Es posible que a otros les atraiga el glamour que con frecuencia se ha asociado a la izquierda, y puede que muchos sigan haciendo honor a su progresismo por simple inercia, o por desidia, o porque su cabeza ya no da para más. Al fin y al cabo, su izquierdismo no ha pasado de ser nunca una elección fácil que les comprometía a muy poco: a leer cierto periódico, a pronunciar una charla semanal en el bar y a votar una vez cada cuatro años. Si es tan cómodo y está tan bien visto socialmente, ¿por qué no seguir siendo todavía de izquierdas?

El gran Molière podría escribir hoy una comedia desternillante acerca del “izquierdista imaginario”. A mi modesto entender, si hoy algunas personas tienen motivos sobrados para ser de izquierdas (y creo que algunos lo son) no puede tratarse sino de los jóvenes. Unos jóvenes desorientados y terriblemente confusos, como es propio de sus pocos años, rebeldes y poseídos por el deseo de cambiarlo todo, y además enfrentados a sus padres y al hipócrita izquierdismo de estos. En ellos, los jóvenes, resulta envidiable, hoy como siempre, la ilusión de su tierna edad. Lo demás, y especialmente su futuro, no.

¿A quién deben agradecer ese futuro?

Estos padres divididos entre su fe de otros tiempos y sus verdaderos intereses materiales, algunos de ellos ya abuelos, se presentan ante el futuro con sus coches, sus electrodomésticos, sus segundas residencias, sus vacaciones pagadas, sus fondos de pensiones, sus seguros médicos privados y sus nuevos y una y otra vez renovados aparatos electrónicos, los cuales les permiten estar en contacto permanente con diversos satélites y enviar sus comentarios a Twitter y a Facebook desde la Conchinchina. Porque son de izquierdas.

Ellos, que por lo menos quieren conservar el derecho al voto, reclaman con toda razón un producto de consumo ad hoc que satisfaga sus hedonistas necesidades, y como era de esperar, puesto que hay una demanda, ya se anuncian en Europa (no de momento en España) diversos candidatos a lanzar tal novedoso producto, al que provisionalmente podríamos llamar, en un nuevo giro de tuerca del lenguaje, necesario en este mundo en el que todo gira tan deprisa, la “izquierda-ultraderechista”.

Y ya es casualidad que el máximo representante de esta nueva izquierda sea un catalán. Pero un catalán desnaturalizado que se nos ha vuelto gabacho, que ya es ministro del interior y que según las malas lenguas que también corren por el país vecino podría estar en estos mismos momentos preparando su campaña presidencial de 2017.

Echémosle un vistazo.

Le describen como “políticamente insignificante”. Y añaden que “nada en su pasado o en su carrera política justifica la posición que actualmente ocupa en el corazón del gobierno”. Desde la perspectiva mediática, su éxito obedece a su “perfil de socialdemócrata moderno”, figura metonímica usada para ocultar lo que alguien llamaría su talante y el detalle de que las propuestas políticas que defendió en su momento no obtuvieron más que el 5,7 por ciento del respaldo de los simpatizantes de su propio partido, el PSF. “El ministro no es un intelectual ni un vanguardista de la política.
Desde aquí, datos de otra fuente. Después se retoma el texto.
(** [round] and [int] give back an integer below 2^53 from its float. *)
Lemma py_round_Zfloat (z : Z) : Z.abs z < 2 ^ 53 -> py_round (PFloat (Zfloat z)) = Some z.
Proof.
  intros Hb. destruct (Z.eq_dec z 0) as [-> | Hz]; [reflexivity |].
  rewrite Zfloat_canon by assumption.
  set (p := Z.to_pos (Z.abs z)).
  assert (Hpz : Zpos p = Z.abs z) by (unfold p; rewrite Z2Pos.id; lia).
  assert (Hd : Zpos (digits2_pos p) <= 53) by (apply digits2_le_53; lia).
  unfold canon, py_round. f_equal.
  rewrite canon_sig_val by assumption.
  destruct (Z.leb_spec 0 (canon_exp p)) as [H0 | H0]; unfold canon_exp in *.
  - replace (53 - Zpos (digits2_pos p)) with 0 by lia.
    replace (Zpos (digits2_pos p) - 53) with 0 by lia.
    rewrite Z.pow_0_r, !Z.mul_1_r, Hpz. apply cond_Zopp_sign.
  - replace (- (Zpos (digits2_pos p) - 53)) with (53 - Zpos (digits2_pos p)) by lia.
    rewrite round_half_even_exact, Hpz by lia. apply cond_Zopp_sign.
Qed.


(** The quotient of a positive integer by itself is 1.0, whatever its size. *)
Lemma SFdiv_self (p : positive) :
  SFdiv prec emax (S754_finite false p 0) (S754_finite false p 0) = Zfloat 1.
Proof.
  rewrite Zfloat_one. cbn [SFdiv xorb]. unfold SFdiv_core_binary.
  replace (Zdigits2 (Zpos p) + 0 - (Zdigits2 (Zpos p) + 0)) with 0 by lia.
  change (Z.min (fexp prec emax 0) (0 - 0)) with (-53).
  change (0 - 0 - -53) with 53.
  cbv beta iota zeta.
  rewrite Z.shiftl_mul_pow2 by lia.
  assert (Hdiv : Z.div_eucl (Zpos p * 2 ^ 53) (Zpos p) = (2 ^ 53, 0)).
  { pose proof (Z.div_eucl_eq (Zpos p * 2 ^ 53) (Zpos p) ltac:(lia)) as Heq.
    pose proof (Z.mod_pos_bound (Zpos p * 2 ^ 53) (Zpos p) ltac:(lia)) as Hb.
    unfold Z.modulo in Hb.
    destruct (Z.div_eucl (Zpos p * 2 ^ 53) (Zpos p)) as [q r].
    assert (r = 0 /\ q = 2 ^ 53) as [-> ->]; [| reflexivity].
    assert (Zpos p * (2 ^ 53 - q) = r) by lia.
    assert (2 ^ 53 - q = 0) by nia. split; nia. }
  rewrite Hdiv.
  assert (Hloc : new_location (Zpos p) 0 = loc_Exact).
  { unfold new_location, new_location_even, new_location_odd.
    destruct (Z.even (Zpos p)); reflexivity. }
  rewrite Hloc. vm_compute. reflexivity.
Qed.

(** [z / z] and [0 / z] on ints. *)
Lemma truediv_self (z : Z) : 0 < z -> truediv (PInt z) (PInt z) = Some (Zfloat 1).
Proof.
  intros Hz. unfold truediv. destruct (Z.eqb_spec z 0); [lia |].
  destruct z as [| p | p]; try lia. cbn [int_as_sf].
  rewrite SFdiv_self. now rewrite Zfloat_one.
Qed.

Lemma truediv_zero (z : Z) : 0 < z -> truediv (PInt 0) (PInt z) = Some (Zfloat 0).
Proof.
  intros Hz. unfold truediv. destruct (Z.eqb_spec z 0); [lia |].
  destruct z as [| p | p]; try lia. reflexivity.
Qed.

(** ** Rounding a quotient *)

Lemma loc_of_shr_record_of_loc (m : Z) (l : location) :
  loc_of_shr_record (shr_record_of_loc m l) = l
  /\ shr_m (shr_record_of_loc m l) = m.
Proof. destruct l as [| [| |]]; split; reflexivity. Qed.

(** A rounding that goes up adds one, and only at or above the midpoint. *)
Lemma round_nearest_even_cases (m : Z) (l : location) :
  round_nearest_even m l = m
  \/ (round_nearest_even m l = m + 1 /\ (l = loc_Inexact Eq \/ l = loc_Inexact Gt)).
Proof.
  destruct l as [| [| |]]; cbn [round_nearest_even]; auto.
  destruct (Z.even m); auto.
Qed.

(** One right shift of a positive significand: the quotient by two, and
    a round bit set only for an odd significand. *)
Lemma half_xI (p : positive) : Zpos p~1 / 2 = Zpos p.
Proof. rewrite Pos2Z.inj_xI. symmetry. apply (Z.div_unique _ _ _ 1); lia. Qed.
Lemma half_xO (p : positive) : Zpos p~0 / 2 = Zpos p.
Proof. rewrite Pos2Z.inj_xO. symmetry. apply (Z.div_unique _ _ _ 0); lia. Qed.

Lemma shr_1_pos (p : positive) (l : location) :
  shr_m (shr_1 (shr_record_of_loc (Zpos p) l)) = Zpos p / 2
  /\ (loc_of_shr_record (shr_1 (shr_record_of_loc (Zpos p) l)) = loc_Inexact Eq
      \/ loc_of_shr_record (shr_1 (shr_record_of_loc (Zpos p) l)) = loc_Inexact Gt
      -> Z.odd (Zpos p) = true).
Proof.
  destruct p as [p | p |]; destruct l as [| [| |]];
    cbn [shr_record_of_loc shr_1 shr_m loc_of_shr_record orb Z.odd];
    rewrite ?half_xI, ?half_xO; (split; [reflexivity |]);
    try reflexivity; intros [H | H]; discriminate H.
Qed.

(** The second normalisation of [binary_round_aux]: a significand of 53
    bits is kept, and 2^53 (a rounding that carried) becomes 2^52 with the
    exponent raised by one. *)
Lemma renormalise (M0 e0 : Z) :
  2 ^ 52 <= M0 <= 2 ^ 53 -> -1000 <= e0 <= 900 ->
  exists M E,
    (let '(mrs, e2) := shr_fexp prec emax M0 e0 loc_Exact in
     match shr_m mrs with
     | Z0 => S754_zero false
     | Zpos m => if e2 <=? emax - prec then S754_finite false m e2
                 else S754_infinity false
     | Zneg _ => S754_nan
     end) = S754_finite false M E
    /\ e0 <= E /\ Zpos M * 2 ^ (E - e0) = M0.
Proof.
  intros HM He. destruct (Z.eq_dec M0 (2 ^ 53)) as [-> | Hne].
  - exists 4503599627370496%positive, (e0 + 1). unfold shr_fexp.
    change (Zdigits2 (2 ^ 53)) with 54.
    rewrite fexp_normal by lia.
    replace (54 + e0 - 53 - e0) with 1 by lia.
    cbn [shr_record_of_loc shr iter_pos]. change (2 ^ 53) with 9007199254740992.
    cbn [shr_1 shr_m orb].
    unfold emax, prec. destruct (Z.leb_spec (e0 + 1) (1024 - 53)); [| lia].
    split; [reflexivity |]. split; [lia |].
    replace (e0 + 1 - e0) with 1 by lia. reflexivity.
  - assert (Hd : Zdigits2 M0 = 53) by (apply Zdigits2_unique; lia).
    destruct M0 as [| m | m]; try lia.
    exists m, e0. unfold shr_fexp. rewrite Hd, fexp_normal by lia.
    replace (53 + e0 - 53 - e0) with 0 by lia.
    cbn [shr_record_of_loc shr shr_m].
    unfold emax, prec. destruct (Z.leb_spec e0 (1024 - 53)); [| lia].
    split; [reflexivity |]. split; [lia |].
    rewrite Z.sub_diag. apply Z.mul_1_r.
Qed.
Al contrario, Valls se ha aplicado durante veinte años a armonizarse laboriosamente con las ideas de la época. En resumen, Manuel Valls es un conformista, un hombre de la normalidad; el portavoz del discurso de los dominantes”.*

Manuel Valls nació en Barcelona en 1962, hijo del pintor Xavier Valls. Su madre, originaria de la Suiza italiana, es hermana del arquitecto Aurelio Galfetti, y un primo de su padre es el autor del himno del FC Barcelona. Adoptó la nacionalidad francesa en 1982, e hizo el servicio militar cuatro años más tarde en el regimiento 120 de Fontainebleau, en el ejército de tierra. Ha estudiado Historia en la Universidad de París 1 y tiene cuatro hijos. Divorciado de la madre de éstos, volvió a casarse, con una violinista, en 2010.

Valls ha hecho su carrera en el Partido Socialista Francés a la sombra primero de Michel Rocard y luego de Lionel Jospin. Por dos veces fue elegido alcalde de Évry, al sudeste de París. La vertiginosa ascensión de Valls en el seno de su partido no ha sido fácil ni ha estado exenta de agrios conflictos, en uno de los cuales se enfrentó a los adversarios de Ségolène Royal con motivo de los resultados de unas primarias en 2008. En esa ocasión reclamó el arbitraje de los tribunales ante las sospechas de fraude. Más tarde, la primera secretaria del Partido, Martine Aubry, le dirigió una carta abierta que fue publicada en el diario Le Parisien: “Si las propuestas que haces reflejan profundamente tu pensamiento, entonces debes extraer plenamente las consecuencias y dejar el Partido Socialista”.** François Hollande le nombró director de su campaña presidencial en 2012. En este puesto clave, se caracterizó por mantener a los periodistas a distancia del candidato, lo que hizo que se ganara entre estos el apodo de “el Kommandantur”.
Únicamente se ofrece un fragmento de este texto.